What is needed here is an exact repetition of the records below, beginning at the line that has "if (0 <=? tw_ContentLength" and stopping after the line that has "else false.".

Stored data entries:
* * *
Lemma read_head_same method r1 r2 : r1 ≡ r2 -> bend r1 <> errBufferFull ->
  exists res r1' r2', read_head dump method r1 = Some (res, r1') /\ read_head dump method r2 = Some (res, r2') /\ r1' ≡ r2'
    /\ match res with Ok _ => bend r1' = bend r1 | Err _ => True end.
Proof.
  intros Hr He. unfold read_head. destruct (ReadLine_same r1 r2 Hr He) as (res & r1' & r2' & -> & -> & Hr' & Hk).
  destruct res as [line|e]; [|by do 3 eexists]. destruct (parseStatusLine line) as [[[[proto status] code] [major minor]]|e]; [|by do 3 eexists].
  destruct Hk as [Hb1 _]. destruct (readMIMEHeader_same dump maxInt64 maxInt64 r1' r2' Hr' ltac:(congruence)) as ([header err] & r1'' & r2'' & E1 & E2 & Hr'' & Hb2 & _).
  unfold ReadMIMEHeader. rewrite E1, E2. destruct err as [e|]; do 3 eexists; splits; try done. congruence.
Qed.
Lemma _readResponse_ends limit method r : buf_ok r -> bend r <> errBufferFull -> exists res, _readResponse dump ct lax max limit method r = Some res
  /\ match res with Ok (rr, b) => bend (body_reader b) = bend r /\ buf_ok (body_reader b) | Err _ => True end.
Proof.
  intros Hok He. destruct (limited_spec max limit r Hok He) as (Hok1 & He1 & _). unfold _readResponse.
  destruct (read_head_same method (limited max limit r) (limited max limit r)) as (res & r1 & r2 & -> & _ & (Hok2 & _) & Hb); [by split|done|].
  destruct res as [rr|e]; [|by eexists]. destruct (restored_spec limit r r1 Hok Hok2 (limited_end _ _ _ _ Hb)) as (Hok3 & Hb3 & _).
  destruct (readTransfer ct lax rr (restored limit r r1)) as [[rr' b]|e] eqn:E; [|by eexists]. eexists. split; [done|].
  destruct (readTransfer_any_reader _ _ _ _ _ _ E) as (_ & _ & -> & _). done.
Qed.
Lemma readResponse_loop_ends got1xx method reqClose : forall fuel limit r num waiting told, buf_ok r -> bend r <> errBufferFull ->
  num <= 5 -> Z.of_nat fuel > 5 - num -> is_Some (readResponse_loop dump ct lax max got1xx method reqClose fuel limit r num waiting told).
Proof.
  induction fuel as [|fuel IH]; intros limit r num waiting told Hok He Hn Hf; cbn [readResponse_loop]; [lia|].
  destruct (_readResponse_ends limit method r Hok He) as ([[rr b]|[e r']] & -> & Hb); [|done]. destruct Hb as [Hb Hbok].
  destruct (if waiting && _ then _ else _) as [w t]. destruct ((100 <=? rs_StatusCode rr) && _ && _); [|done].
  destruct (Z.ltb_spec max1xxResponses (num + 1)); [done|]. destruct (got1xx _ _); [done|]. unfold max1xxResponses in *. apply IH; [done|congruence|lia|lia].
Qed.
(** Reading a response always comes to an end, on any stream of bytes and any
    end of the connection: after at most five informational responses there is a
    final one or an error. *)
Theorem response_read_total got1xx method reqClose continueCh limit r : buf_ok r -> bend r <> errBufferFull ->
  is_Some (readResponse dump ct lax max got1xx method reqClose continueCh limit r).
Proof. intros Hok He. by apply readResponse_loop_ends. Qed.
End Same.

(** ** A whole response *)
(** What a server sends for a request: informational responses, the final head,
    the writes of its body and its trailer. *)
Record exchange := mkExchange {
  x_method : string; x_infos : list responseHead; x_head : responseHead; x_chunks : list bytes; x_trailer : list (string * string) }.
Definition x_payload (x : exchange) : bytes := concat (x_chunks x).

(** The framing that method, status and header announce. *)
Definition announced (rr : Response) : option Framing :=
  (fun cl => rfc_framing (rs_RequestMethod rr) (rs_StatusCode rr) (te_in_force rr) cl)
  <$> declared_length (Header_values (rs_Header rr) "Content-Length").
Definition x_framing (x : exchange) : option Framing :=
  match head_response (x_method x) (x_head x) with Ok rr => announced rr | Err _ => None end.
Definition x_wire (x : exchange) : bytes :=
  concat (head_wire <$> x_infos x) ++ head_wire (x_head x)
  ++ match x_framing x with Some f => message_wire f (x_chunks x) (x_trailer x) | None => [] end.

Section Exchange.
Context (dump : bool) (ct : list string -> string -> bool) (max : Z).

(** [rr'] is the response the caller gets. *)
Definition x_response (x : exchange) (rr' : Response) : Prop :=
  exists rr, head_response (x_method x) (x_head x) = Ok rr
    /\ forall r, exists b, readTransfer ct false rr r = Ok (rr', b).
Definition exchange_ok (x : exchange) (rr' : Response) (tail : bytes) (e0 : error) : Prop :=
  Forall (info_ok dump ct false (x_method x)) (x_infos x) /\ len (x_infos x) <= 5 /\ head_ok dump (x_head x)
  /\ Forall (head_fits max) (x_infos x) /\ head_fits max (x_head x)
  /\ (head_code (x_head x) = 101 \/ ~ 100 <= head_code (x_head x) <= 199)
  /\ x_response x rr' /\ exists f, x_framing x = Some f /\ wire_ok f (x_chunks x) (x_trailer x) tail e0.

(** The body of the final response, and what [continueCh] was told. *)
Definition body_for (x : exchange) (tail : bytes) (b : respBody) : Prop :=
  match b with
  | NoBody r => buf_ok r /\ bend r <> errBufferFull /\ x_payload x = [] /\ x_trailer x = [] /\ pending r = tail
  | HasBody b => body_at b (x_payload x) (x_trailer x) tail
  end.
Definition told_of (x : exchange) (rr' : Response) (reqClose continueCh : bool) : option bool :=
  if continueCh then if has100 (x_infos x) then Some true else Some (negb (rs_Close rr' || reqClose)) else None.

Lemma readResponse_exchange got1xx reqClose continueCh x rr' tail limit r : exchange_ok x rr' tail (bend r) -> max <= Buffered r + limit ->
  buf_ok r -> bend r <> errBufferFull -> pending r = x_wire x ++ tail ->
  (exists code h e r', got1xx code h = Some e /\ readResponse dump ct false max got1xx (x_method x) reqClose continueCh limit r = Some (Err (limit_error max max e, r')))
  \/ exists b, readResponse dump ct false max got1xx (x_method x) reqClose continueCh limit r
                = Some (Ok (mkFinal rr' b (isProtocolSwitch ct rr') (told_of x rr' reqClose continueCh)))
       /\ body_for x tail b /\ bend (body_reader b) = bend r
       /\ match b with
          | NoBody _ => x_method x = "HEAD"%string \/ rs_ContentLength rr' = 0
          | HasBody b => (x_method x <> "HEAD"%string /\ rs_ContentLength rr' <> 0) /\ b_Trailer b = rs_Trailer rr'
          end.
Proof.
  intros (Hinf & Hlen & Hh & Hfits & Hfit & Hcode & (rr & Hrr & Hany) & f & Hf & Hw) Hroom Hok He Hp. unfold x_wire in Hp. rewrite Hf, <- !app_assoc in Hp.
  unfold readResponse.
  destruct (readResponse_loop_infos dump ct max got1xx (x_method x) reqClose _ (x_infos x) 6 limit r 0 continueCh None Hinf Hfits Hroom Hok He Hp) as [?|H];
    [lia|unfold len in Hlen; lia|by left|]. right. destruct H as (limit1 & r1 & fuel' & num' & Hroom1 & Hok1 & Hb1 & Hp1 & ->).
  destruct (_readResponse_head dump ct false max limit1 (x_method x) (x_head x) _ r1 Hh Hok1 ltac:(congruence) Hp1 ltac:(unfold head_fits in *; lia)) as (r2 & Hok2 & Hb2 & Hres).
  rewrite Hrr in Hres. destruct Hres as [Hp2 Hres]. destruct (Hany r2) as [b Htr]. rewrite Htr in Hres.
  destruct (readTransfer_any_reader _ _ _ _ _ _ Htr) as (Hsc & _ & Hrd & _). destruct (head_response_code _ _ _ Hrr) as [Hc Hm].
  destruct (readTransfer_framing _ _ _ _ _ Htr) as (_ & _ & (cl & Hcl & Hfr & _ & _) & _ & Hb).
  assert (body_framing b = f) as Hbf.
  { unfold x_framing, announced in Hf. rewrite Hrr, Hcl in Hf. cbn in Hf. congruence. }
  exists b. cbn [readResponse_loop]. rewrite Hres, Hsc, Hc.
  set (w1 := if _ && (head_code (x_head x) =? 100) then _ else _).
  assert (w1 = (continueCh && negb (has100 (x_infos x)), if continueCh && has100 (x_infos x) then Some true else None)) as ->.
  { unfold w1. replace (head_code (x_head x) =? 100) with false by (symmetry; apply Z.eqb_neq; lia). by rewrite andb_false_r. }
  replace ((100 <=? head_code (x_head x)) && (head_code (x_head x) <=? 199) && negb (head_code (x_head x) =? 101)) with false
    by (symmetry; rewrite !andb_false_iff, negb_false_iff, Z.eqb_eq; lia).
  split; [unfold told_of; do 3 f_equal; by destruct continueCh, (has100 _)|].
  split; [|split; [congruence|]].
  - destruct b as [r'|b]; cbn [body_reader body_for] in *.
    + subst r' f. cbn [message_wire wire_ok body_framing] in *. destruct Hw as [Hnil Htf]. splits; try done. congruence.
    + apply (fresh_body_at ct rr r2 rr'); try done; [congruence| |]; rewrite Hbf; [done|]. congruence.
  - destruct b as [r'|b]; [by rewrite Hm in Hb|]. rewrite Hm in Hb. split; apply Hb.
Qed.
Definition body_of (b : requestBody) : option ioReader :=
  match b with NilBody => None | NoRequestBody => Some (mkReader [] io_EOF) | ReadBody b => Some b end.

(** One byte of the body is read ahead; [slow]: it does not come within 200 ms, and
    the reads that follow deliver it. *)
Definition probeRequestBody (slow : bool) (t : transferWriter) : transferWriter :=
  match tw_Body t with
  | None => t
  | Some b =>
      if slow then set_tw_body t (Some b) (tw_ContentLength t) true false else
      match src_read 1 (rd_src b) with
      | None => if bool_decide (rd_end b = io_EOF) then set_tw_body t None 0 (tw_FlushHeaders t) false
                else set_tw_body t (Some (mkReader [] (rd_end b))) (tw_ContentLength t) (tw_FlushHeaders t) false
      | Some (d, src) => set_tw_body t (Some (mkReader (d :: src) (rd_end b))) (tw_ContentLength t) (tw_FlushHeaders t) false
      end
  end.

Definition shouldSendChunkedRequestBody (slow : bool) (t : transferWriter) : bool * transferWriter :=
  if (0 <=? tw_ContentLength t) || negb (is_set (tw_Body t)) then (false, t)
  else if String.eqb (tw_Method t) "CONNECT" then (false, t)
  else if requestMethodUsuallyLacksBody (tw_Method t) then
    let t := probeRequestBody slow t in (is_set (tw_Body t), t)
  else (true, t).

Definition newTransferWriter (slow : bool) (r : httpRequest) : result error transferWriter :=
  let body := body_of (rq_Body r) in
  if negb (rq_ContentLength r =? 0) && negb (is_set body) then
    Err (fmt_Errorf "http: Request.ContentLength=%d with nil Body" [format_dec (rq_ContentLength r)])
  else
    let t := mkTransferWriter (valueOrDefault (rq_Method r) "GET") body
               (match body with Some _ => Some (rq_closeErr r) | None => None end) (outgoingLength r) (rq_Close r)
               (rq_TransferEncoding r) (rq_Header r) (rq_Trailer r) false (rq_inMemory r) in
    let t := if (tw_ContentLength t <? 0) && bool_decide (tw_TransferEncoding t = []) then
               let '(send, t') := shouldSendChunkedRequestBody slow t in
               if send then set_tw_framing t' ["chunked"%string] (tw_ContentLength t') (tw_Trailer t') else t'
             else t in
    let t := if negb (tw_ContentLength t =? 0) && negb (tw_inMemory t)
             then set_tw_body t (tw_Body t) (tw_ContentLength t) true (tw_inMemory t) else t in
    let te := if is_set (tw_Body t) then tw_TransferEncoding t else [] in
    let n := if chunked te then -1 else if is_set (tw_Body t) then tw_ContentLength t else 0 in
    Ok (set_tw_framing t te n (if chunked te then tw_Trailer t else None)).

Definition shouldSendContentLength (t : transferWriter) : bool :=
  if chunked (tw_TransferEncoding t) then false
  else if 0 <? tw_ContentLength t then true
  else if tw_ContentLength t <? 0 then false
  else if bool_decide (tw_Method t ∈ ["POST"; "PUT"; "PATCH"]%string) then true
  else if (tw_ContentLength t =? 0) && isIdentity (tw_TransferEncoding t)
  then negb (bool_decide (tw_Method t ∈ ["GET"; "HEAD"]%string))
  else false.

(** [slices.Sort] of strings. *)
Fixpoint insert_sorted (k : string) (ks : list string) : list string :=
  match ks with
  | [] => [k]
  | k' :: ks' => if String.leb k k' then k :: ks else k' :: insert_sorted k ks'
  end.
Definition sort_strings (ks : list string) : list string := fold_right insert_sorted [] ks.
Fixpoint join (sep : string) (ks : list string) : string :=
  match ks with [] => "" | [k] => k | k :: ks => k +:+ sep +:+ join sep ks end.

(** The header lines, in the order they are written. *)
Definition writeHeader (t : transferWriter) : result error (list (string * list string)) :=
  let connection := if tw_Close t && negb (hasToken (headerGet (tw_Header t) "Connection") "close")
                    then [("Connection", ["close"])]%string else [] in
  let framing := if shouldSendContentLength t then [("Content-Length", [format_dec (tw_ContentLength t)])]%string
                 else if chunked (tw_TransferEncoding t) then [("Transfer-Encoding", ["chunked"])]%string else [] in
  match tw_Trailer t with
  | None => Ok (connection ++ framing)
  | Some trailer =>
      let keys := CanonicalHeaderKey <$> (map_to_list trailer).*1 in
      match list_find (fun k => k ∈ ["Transfer-Encoding"; "Trailer"; "Content-Length"]%string) keys with
      | Some (_, k) => Err (badStringError "invalid Trailer key" k)
      | None => Ok (connection ++ framing
                    ++ match keys with [] => [] | _ => [("Trailer"%string, [join "," (sort_strings keys)])] end)
      end
  end.

(** ** The body *)
(** [Read(p)] for [len(p) = k]. *)
Definition io_Read (b : ioReader) (k : Z) : bytes * option error * ioReader :=
  match src_read k (rd_src b) with
  | None => ([], Some (rd_end b), b)
  | Some (d, src) => (d, None, mkReader src (rd_end b))
  end.
(** [io.LimitReader(b, n)], [None] without a limit. *)
Definition limited_Read (lim : option Z) (b : ioReader) (k : Z) : bytes * option error * ioReader :=
  match lim with
  | Some n => if n <=? 0 then ([], Some io_EOF, b) else io_Read b (if n <? k then n else k)
  | None => io_Read b k
  end.

Section Body.
Context {W : Type} `{Writer W}.
(** The buffer of [getCopyBuf]: 32 kB. *)
Definition copyBufSize : Z := 32768.
Section Permutes.
Context {A : Type} (less : list A -> nat -> nat -> bool).
Lemma fold_perm {B} (f : list A -> B -> list A) : (forall l b, f l b ≡ₚ l) -> forall bs l, fold_left f bs l ≡ₚ l.
Proof. intros Hf bs. induction bs as [|b bs IH]; intros l; cbn; [done|]. by rewrite IH. Qed.
Lemma insert_down_perm a j : forall l, insert_down less a j l ≡ₚ l.
Proof. induction j as [|j IH]; intros l; cbn [insert_down]; [done|]. case_match; [|done]. by rewrite IH, swap_perm. Qed.
Lemma siftDown_perm hi first : forall fuel root l, siftDown less fuel root hi first l ≡ₚ l.
Proof.
  induction fuel as [|fuel IH]; intros root l; cbn [siftDown]; [done|]. destruct (hi <=? _)%nat; [done|].
  destruct (negb _); [done|]. by rewrite IH, swap_perm.
Qed.
Lemma heapSort_perm a b l : heapSort less a b l ≡ₚ l.
Proof.
  unfold heapSort. rewrite fold_perm; [apply fold_perm; intros; apply siftDown_perm|]. intros l' i. by rewrite siftDown_perm, swap_perm.
Qed.
Lemma reverseRange_perm : forall fuel i j (l : list A), reverseRange fuel i j l ≡ₚ l.
Proof. induction fuel as [|fuel IH]; intros i j l; cbn; [done|]. case_match; [|done]. by rewrite IH, swap_perm. Qed.
Lemma breakPatterns_perm a b (l : list A) : breakPatterns a b l ≡ₚ l.
Proof. unfold breakPatterns. destruct (_ <? 8)%nat; [done|]. cbn [fold_left seq fst snd]. by rewrite !swap_perm. Qed.
Lemma partition_loop_perm a : forall fuel i j l, (partition_loop less fuel a i j l).2 ≡ₚ l.
Proof.
  induction fuel as [|fuel IH]; intros i j l; cbn [partition_loop]; [done|]. case_match; [done|]. by rewrite IH, swap_perm.
Qed.
Lemma partition_perm a b pivot l : (partition less a b pivot l).2 ≡ₚ l.
Proof.
  unfold partition. case_match; [cbn; by rewrite !swap_perm|].
  match goal with |- context [partition_loop ?f ?n ?a ?i ?j ?l'] => pose proof (partition_loop_perm a n i j l') as Hl; destruct (partition_loop f n a i j l') as [[? ?] ?] end.
  cbn in *. by rewrite swap_perm, Hl, !swap_perm.
Qed.
Lemma partitionEqual_loop_perm a : forall fuel i j l, (partitionEqual_loop less fuel a i j l).2 ≡ₚ l.
Proof.
  induction fuel as [|fuel IH]; intros i j l; cbn [partitionEqual_loop]; [done|]. case_match; [done|]. by rewrite IH, swap_perm.
Qed.
Lemma shift_right_perm b : forall fuel j l, shift_right less fuel j b l ≡ₚ l.
Proof. induction fuel as [|fuel IH]; intros j l; cbn [shift_right]; [done|]. case_match; [|done]. by rewrite IH, swap_perm. Qed.
Lemma partialInsertionSort_perm a b : forall steps i l, (partialInsertionSort_loop less steps a b i l).2 ≡ₚ l.
Proof.
  induction steps as [|steps IH]; intros i l; cbn [partialInsertionSort_loop]; [done|]. case_match; [done|]. case_match; [done|]. rewrite IH.
  case_match; rewrite ?shift_right_perm; case_match; rewrite ?insert_down_perm; apply swap_perm.
Qed.
Lemma pdqsort_perm : forall fuel a b limit bal part l, pdqsort less fuel a b limit bal part l ≡ₚ l.
Proof.
  induction fuel as [|fuel IH]; intros a b limit bal part l; cbn [pdqsort]; [done|].
  destruct (_ <=? 12)%nat; [apply fold_perm; intros; apply insert_down_perm|]. destruct (limit =? 0)%nat; [apply heapSort_perm|].
  set (l1 := if bal then (l, limit) else _). assert (l1.1 ≡ₚ l) as H1 by (unfold l1; destruct bal; [done|apply breakPatterns_perm]).
  destruct l1 as [l1 limit1]. destruct (choosePivot less l1 a b) as [pivot hint].
  set (x2 := match hint with unknownHint => _ | _ => _ end).
  assert (x2.2 ≡ₚ l1) as H2 by (unfold x2; destruct hint; [done|done|apply reverseRange_perm]). destruct x2 as [[pivot2 inc] l2].
  set (x3 := if bal && part && inc then _ else _). assert (x3.2 ≡ₚ l2) as H3 by (unfold x3; destruct (bal && part && inc); [apply partialInsertionSort_perm|done]).
  destruct x3 as [sorted l3]. cbn [fst snd] in *. rewrite <- H1, <- H2, <- H3. destruct sorted; [done|].
  destruct ((0 <? a)%nat && _).
  - pose proof (partitionEqual_loop_perm a (length (swap l3 a pivot2)) (a + 1) (b - 1) (swap l3 a pivot2)) as H. unfold partitionEqual.
    destruct (partitionEqual_loop _ _ _ _ _ _) as [mid l4]. cbn in H. by rewrite IH, H, swap_perm.
  - pose proof (partition_perm a b pivot2 l3) as H. destruct (partition less a b pivot2 l3) as [[mid already] l4]. cbn in H.
    destruct (_ <? _)%nat; by rewrite !IH.
Qed.
Lemma Sort_perm l : Sort less l ≡ₚ l.
Proof. unfold Sort. case_match; [done|]. apply pdqsort_perm. Qed.
End Permutes.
* * *
◆ **ANSWER SECTION**:
  if (0 <=? tw_ContentLength t) || negb (is_set (tw_Body t)) then (false, t)
  else if String.eqb (tw_Method t) "CONNECT" then (false, t)
  else if requestMethodUsuallyLacksBody (tw_Method t) then
    let t := probeRequestBody slow t in (is_set (tw_Body t), t)
  else (true, t).

Definition newTransferWriter (slow : bool) (r : httpRequest) : result error transferWriter :=
  let body := body_of (rq_Body r) in
  if negb (rq_ContentLength r =? 0) && negb (is_set body) then
    Err (fmt_Errorf "http: Request.ContentLength=%d with nil Body" [format_dec (rq_ContentLength r)])
  else
    let t := mkTransferWriter (valueOrDefault (rq_Method r) "GET") body
               (match body with Some _ => Some (rq_closeErr r) | None => None end) (outgoingLength r) (rq_Close r)
               (rq_TransferEncoding r) (rq_Header r) (rq_Trailer r) false (rq_inMemory r) in
    let t := if (tw_ContentLength t <? 0) && bool_decide (tw_TransferEncoding t = []) then
               let '(send, t') := shouldSendChunkedRequestBody slow t in
               if send then set_tw_framing t' ["chunked"%string] (tw_ContentLength t') (tw_Trailer t') else t'
             else t in
    let t := if negb (tw_ContentLength t =? 0) && negb (tw_inMemory t)
             then set_tw_body t (tw_Body t) (tw_ContentLength t) true (tw_inMemory t) else t in
    let te := if is_set (tw_Body t) then tw_TransferEncoding t else [] in
    let n := if chunked te then -1 else if is_set (tw_Body t) then tw_ContentLength t else 0 in
    Ok (set_tw_framing t te n (if chunked te then tw_Trailer t else None)).

Definition shouldSendContentLength (t : transferWriter) : bool :=
  if chunked (tw_TransferEncoding t) then false
  else if 0 <? tw_ContentLength t then true
  else if tw_ContentLength t <? 0 then false
  else if bool_decide (tw_Method t ∈ ["POST"; "PUT"; "PATCH"]%string) then true
  else if (tw_ContentLength t =? 0) && isIdentity (tw_TransferEncoding t)
  then negb (bool_decide (tw_Method t ∈ ["GET"; "HEAD"]%string))
  else false.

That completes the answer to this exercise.